On Monday, Channel 4 will broadcast a 90-minute Equinox programme about genetic engineering, made by Martin Durkin and called, appropriately enough, “Modified Truth”. Already it appears that the programme-making has suffered from Mr Durkin’s characteristic approach. “I feel completely betrayed and misled”, reports Dr Mae-Wan Ho, a geneticist Durkin interviewed. “They did not tell me it was going to be an attack on my position.”
Neither Martin Durkin nor, extraordinarily, Charles Furneaux, the commissioning editor of the science series Equinox, has a science background. They don’t need one, for science on Channel 4 has been reduced to a crude manifesto for corporate libertarianism.
When Michael Jackson arrived at Channel 4, he cancelled a series called Global Raiders, on which a quarter of a million pounds had already been spent. It would have examined the adverse impacts of big business around the world. Since 1989, according to the research group 3WE, Channel 4 has reduced its international factual output by 56 per cent.

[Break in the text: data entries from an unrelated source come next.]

(** * missing-translation.py: translation audit of locale files and templates

    A shallow embedding of [find_missing_translations]
    (src/missing-translation.py) and the properties of its three result
    collections and three totals.

    Modelling choices.
    - Python [str] values are [string]s; a character is a code point below
      256, which is enough for every delimiter the program looks at.
    - Python [set]s are [gset string], [dict]s are [gmap string _].  The
      iteration order of a Python set is unspecified; where the program
      iterates over a set the model iterates over [elements], and no
      statement below depends on that order.
    - The file system and the directory walk are read-only collaborators,
      gathered in the record [World].  [json.load] and [open(...).read()]
      are library code: the world gives their outcome (a parsed value, a
      text, or the exception raised).
    - Exceptions are explicit: a run either returns a report or raises. *)

From Stdlib Require Import Ascii String.
From stdpp Require Import gmap strings list fin_maps fin_sets pretty.


Local Open Scope string_scope.

(** ** Characters and strings as Python sees them *)

Module Py.

(** [c.isspace()] on code points below 256; it is also what [\s] matches in
    a [str] pattern and what [str.strip()] removes. *)
Definition isspace (c : ascii) : bool :=
  let n := nat_of_ascii c in
  ((9 <=? n)%nat && (n <=? 13)%nat) || ((28 <=? n)%nat && (n <=? 32)%nat)
  || (n =? 133)%nat || (n =? 160)%nat.

(** [c in s] for a one-character [c]. *)
Fixpoint contains (c : ascii) (s : string) : bool :=
  match s with
  | EmptyString => false
  | String a r => Ascii.eqb a c || contains c r
  end.

(** [s.startswith(p)] *)
Fixpoint startswith (p s : string) : bool :=
  match p, s with
  | EmptyString, _ => true
  | String a p', String b s' => Ascii.eqb a b && startswith p' s'
  | String _ _, EmptyString => false
  end.

(** [s.endswith(suf)]: some suffix of [s] is [suf]. *)
Fixpoint endswith (s suf : string) : bool :=
  String.eqb s suf ||
  match s with
  | EmptyString => false
  | String _ r => endswith r suf
  end.

(** [s.lstrip()], [s.rstrip()] and [s.strip()] *)
Fixpoint lstrip (s : string) : string :=
  match s with
  | EmptyString => EmptyString
  | String c r => if isspace c then lstrip r else s
  end.

Fixpoint rstrip (s : string) : string :=
  match s with
  | EmptyString => EmptyString
  | String c r =>
      match rstrip r with
      | EmptyString => if isspace c then EmptyString else String c EmptyString
      | r' => String c r'
      end
  end.

Definition strip (s : string) : string := rstrip (lstrip s).

(** Truthiness of a [str]. *)
Definition truthy (s : string) : bool :=
  match s with EmptyString => false | _ => true end.

(** [os.path.join(a, b)] on POSIX, for two components. *)
Definition path_join (a b : string) : string :=
  if startswith "/" b then b
  else if String.eqb a "" || endswith a "/" then a ++ b
  else a ++ "/" ++ b.

End Py.

(** ** The two patterns of the template scanner *)

Module Re.

(** [re.findall] for a pattern that cannot match the empty string:
    [match_at s] tries the pattern at the head of [s] and gives the captured
    group and the length of the whole match.  The scan goes left to right;
    after a match it resumes behind the match, otherwise one character
    further.  [skip] counts the characters of the last match still to be
    passed over. *)
Fixpoint findall_from (match_at : string → option (string * nat))
    (skip : nat) (s : string) : list string :=
  match s with
  | EmptyString => []
  | String _ r =>
      match skip with
      | S k => findall_from match_at k r
      | O =>
          match match_at s with
          | Some (g, n) => g :: findall_from match_at (pred n) r
          | None => findall_from match_at 0 r
          end
      end
  end.

Definition findall (match_at : string → option (string * nat)) (s : string)
  : list string := findall_from match_at 0 s.

(** The class [[^<>{{\[]]: anything but [<], [>], [{] and [[]. *)
Definition static_class (c : ascii) : bool :=
  negb (Ascii.eqb c "<" || Ascii.eqb c ">" || Ascii.eqb c "{"
        || Ascii.eqb c "[")%char.

(** [([^<>{{\[]*?)<]: the lazy star first tries to stop at a [<] and
    otherwise takes one more character of the class. *)
Fixpoint static_group (s : string) : option (string * nat) :=
  match s with
  | EmptyString => None
  | String c r =>
      if Ascii.eqb c "<"%char then Some (EmptyString, 1)
      else if static_class c then
        match static_group r with
        | Some (g, n) => Some (String c g, S n)
        | None => None
        end
      else None
  end.

(** [>([^<>{{\[]*?)<] at the head of [s]. *)
Definition static_at (s : string) : option (string * nat) :=
  match s with
  | String c r =>
      if Ascii.eqb c ">"%char then
        match static_group r with
        | Some (g, n) => Some (g, S n)
        | None => None
        end
      else None
  | EmptyString => None
  end.

(** [\s*]: greedy; gives the rest and the number of characters taken.  No
    later part of the pattern starts with a blank, so giving characters
    back never helps. *)
Fixpoint spaces (s : string) : string * nat :=
  match s with
  | String c r =>
      if Py.isspace c then let '(t, n) := spaces r in (t, S n) else (s, 0)
  | EmptyString => (s, 0)
  end.

(** [[^']*] greedy up to the closing quote: the run, the rest behind the
    quote, and the characters taken including the quote. *)
Fixpoint quoted (s : string) : option (string * string * nat) :=
  match s with
  | EmptyString => None
  | String c r =>
      if Ascii.eqb c "'"%char then Some (EmptyString, r, 1)
      else
        match quoted r with
        | Some (g, t, n) => Some (String c g, t, S n)
        | None => None
        end
  end.

(** A literal at the head of [s]: the rest and the characters taken. *)
Fixpoint lit (p s : string) : option (string * nat) :=
  match p with
  | EmptyString => Some (s, 0)
  | String a p' =>
      match s with
      | String b s' =>
          if Ascii.eqb a b then
            match lit p' s' with
            | Some (t, n) => Some (t, S n)
            | None => None
            end
          else None
      | EmptyString => None
      end
  end.

(** [{{\s*'([^']+)'\s*\|\s*transloco\s*}}] at the head of [s]. *)
Definition transloco_at (s : string) : option (string * nat) :=
  '(s1, n1) ← lit "{{" s;
  let '(s2, n2) := spaces s1 in
  '(s3, n3) ← lit "'" s2;
  '(g, s4, n4) ← quoted s3;
  if Py.truthy g then
    let '(s5, n5) := spaces s4 in
    '(s6, n6) ← lit "|" s5;
    let '(s7, n7) := spaces s6 in
    '(s8, n8) ← lit "transloco" s7;
    let '(s9, n9) := spaces s8 in
    '(_, n10) ← lit "}}" s9;
    Some (g, n1 + n2 + n3 + n4 + n5 + n6 + n7 + n8 + n9 + n10)
  else None.

End Re.

(** ** Exceptions, parsed locale files and the outside world *)

Inductive exn :=
  | FileNotFoundError
  | JSONDecodeError
  | UnicodeDecodeError
  | AttributeError
  | OSError.

Inductive result (A : Type) :=
  | Ok (a : A)
  | Raise (e : exn).
Arguments Ok {A} a.
Arguments Raise {A} e.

Holiday programmes have boomed, but “ecological programming now appears to be virtually extinct”.
The station, in other words, is censoring not just a few ideas, but entire subject areas. Serious coverage of science, the environment, the developing world and, above all, abuses of corporate power, has been all but stamped out. The Mark Thomas Comedy Product is a glowing exception, but I suspect it is allowed on air only because it makes people laugh.
Perhaps intellectual honesty is too fusty, too boring, for the chic, post-modern Channel 4. But perhaps there is something else at work, perhaps we should question whether senior staff have come to identify themselves with the companies providing their revenues, and are, as a result, seeking to modify the truth. If so, then it is hardly surprising that they have handed so much work to a charlatan.